L'ex presidente Bill Clinton alla convention di Chicago (LaPresse)

giorno 3

Dai Clinton a Tim Walz e Buttigieg. A Chicago il ricambio generazionale passa per una friggitrice ad aria

Michele Masneri

La friggitrice diventa la parola chiave della terza giornata della convention democratica, più di "gioia" e "classe media".  Sul palco si alternano volti storici ed esponenti in ascesa, in una sorta di passaggio del testimone. Oggi il gran finale con l’accettazione della nomination da parte di Harris

Giorno tre. New normal, ricambio generazionale, e friggitrice elettrica.
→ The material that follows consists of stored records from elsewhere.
(** * Ninuki engine: board capture bookkeeping, rollout player and
      time-bounded alpha-beta solver

    A shallow embedding of
      - [assignment1/gtp_connection.py]  ([Gtp]: coordinates, capture
        resolution, move generation command),
      - [assignment3/Ninuki.py]          ([Rollout]: the simulation player),
      - [assignment4/team7/Ninuki.py]    ([Solver]: iterative-deepening
        alpha-beta).

    The modules [board_base], [board], [board_util] and [engine] that the
    three files import are not part of the sources at hand.  Their constants
    are spelled out below; their classes and functions are taken as section
    parameters, with whatever is assumed about them stated as hypotheses of
    the individual theorems. *)

From Stdlib Require Import ZArith List String Ascii Bool Lia QArith DecimalString.
From Stdlib Require Import Sorted Permutation Lqa.
From stdpp Require Import base list.
Import ListNotations.

Local Open Scope Z_scope.

(** ** Constants of [board_base]

    Modelled from the spec: [board_base.py] is missing from the sources.  The
    colour codes are fixed by their uses in the code: [genmove_cmd] compares
    the opponent colour with the literals [1] (black) and [2] (white),
    [simulate] indexes a three-slot tally with [EMPTY], [BLACK] and [WHITE],
    and [BORDER] is the remaining cell state.  [opponent] swaps the two
    stone colours.  [format_point] asserts [MAXSIZE <= 25] and has 25 column
    letters. *)

Definition EMPTY : Z := 0.
Definition BLACK : Z := 1.
Definition WHITE : Z := 2.
Definition BORDER : Z := 3.
Definition PASS : Z := 0.
Definition MAXSIZE : Z := 25.

Definition opponent (color : Z) : Z := WHITE + BLACK - color.

(** ** Python helpers *)

(** [str.lower] on ASCII text. *)
Definition lower_char (c : ascii) : ascii :=
  let n := nat_of_ascii c in
  if (65 <=? n)%nat && (n <=? 90)%nat then ascii_of_nat (n + 32) else c.

Fixpoint lower (s : string) : string :=
  match s with
  | EmptyString => EmptyString
  | String c s' => String (lower_char c) (lower s')
  end.

(** [str(n)] for an integer. *)
Definition str (n : Z) : string := NilZero.string_of_int (Z.to_int n).

(** [s[i]] for a string and an integer index: negative indices count from
    the end, out of range raises [IndexError] ([None]). *)
Definition py_string_index (s : string) (i : Z) : option ascii :=
  let n := Z.of_nat (String.length s) in
  if (0 <=? i) && (i <? n) then String.get (Z.to_nat i) s
  else if (- n <=? i) && (i <? 0) then String.get (Z.to_nat (n + i)) s
  else None.

(** [bool == int]: a Python bool compares as [0] or [1]. *)
Definition py_bool_eq_int (b : bool) (n : Z) : bool := Z.b2z b =? n.

(** ** [assignment1/gtp_connection.py] *)

Module Gtp.

(** [point_to_coord(point, boardsize)]: [divmod] is floor division, as is
    [Z.div] for the positive [NS] of a board. *)
Definition point_to_coord (point : Z) (boardsize : Z) : Z * Z :=
  if point =? PASS then (PASS, PASS)
  else
    let NS := boardsize + 1 in
    (point / NS, point mod NS).

Definition column_letters : string := "ABCDEFGHJKLMNOPQRSTUVWXYZ".

(** [format_point(move)]; [None] is the raised [ValueError]. *)
Definition format_point (move : Z * Z) : option string :=
  if fst move =? PASS then Some "PASS"%string
  else
    let '(row, col) := move in
    if negb ((0 <=? row) && (row <? MAXSIZE)) || negb ((0 <=? col) && (col <? MAXSIZE))
    then None
    else
      match py_string_index column_letters (col - 1) with
      | Some c => Some (String c (str row))
      | None => None
      end.
Lemma assessRisk_complete method url : Spec.classify method url (assessRisk method url).
Proof.
  unfold assessRisk.
  destruct (bool_decide_reflect (Str.toUpperCase method = Str.lit "DELETE")) as [|Hd];
    [by apply Spec.rule_delete|].
  destruct (test false financial_re _) eqn:Hf;
    [by apply Spec.rule_financial, financial_test|].
  rewrite <- not_true_iff_false, financial_test in Hf.
  destruct (test false account_re _) eqn:Ha;
    [by apply Spec.rule_account, account_test|].
  rewrite <- not_true_iff_false, account_test in Ha.
  destruct (bool_decide_reflect (Str.toUpperCase method = Str.lit "PUT")) as [|Hput];
    [apply Spec.rule_modify; auto|].
  destruct (bool_decide_reflect (Str.toUpperCase method = Str.lit "PATCH")) as [|Hpatch];
    [apply Spec.rule_modify; auto|].
  assert (Str.toUpperCase method ∉ Str.lit <$> ["DELETE"; "PUT"; "PATCH"]%string).
  { simpl. rewrite !elem_of_cons, elem_of_nil. tauto. }
  simpl. destruct (test false auth_re _) eqn:Hau.
  - by apply Spec.rule_auth, auth_test.
  - rewrite <- not_true_iff_false, auth_test in Hau. by apply Spec.rule_otherwise.
Qed.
C’è una parola che ha risuonato negli animi delle migliaia di spettatori seduti sugli spalti dello United Center di Chicago per la terza e penultima sera di Convention democratica. Non è “gioia”, invocata dal vecchio Clinton in contrapposizione alle tenebre trumpiane, non è “classe media”, ben scandita dal governatore del Minnesota e forse prossimo vicepresidente Tim Walz (in contrapposizione ai tagli di tasse ai super ricchi del Grand Old Party). È: friggitrice ad aria.

Quell’aggeggio che sta all’oggi come il microonde agli anni Sessanta e che Pete Buttigieg, il più applaudito della serata, il più efficace degli oratori, ha pronunciato in una narrazione di sé ormai consolidata e vincente: io, gay, veterano di guerra, ma soprattutto papà normale, la vita vera è quella che si svolge a casa mia e di mio marito la sera, coi bambini e appunto la friggitrice ad aria. Il new normal di questa generazione di Democratici così passa da queste famiglie che chiedono “free reproductive rights”, cioè i figli li facciamo come ci pare, e il governo deve stare “fuori dalla camera da letto”, come ha detto Tim Walz, lui stesso autore di due figli con l’eterologa che Trump vorrebbe impedire, e i figli erano lì a festeggiarlo.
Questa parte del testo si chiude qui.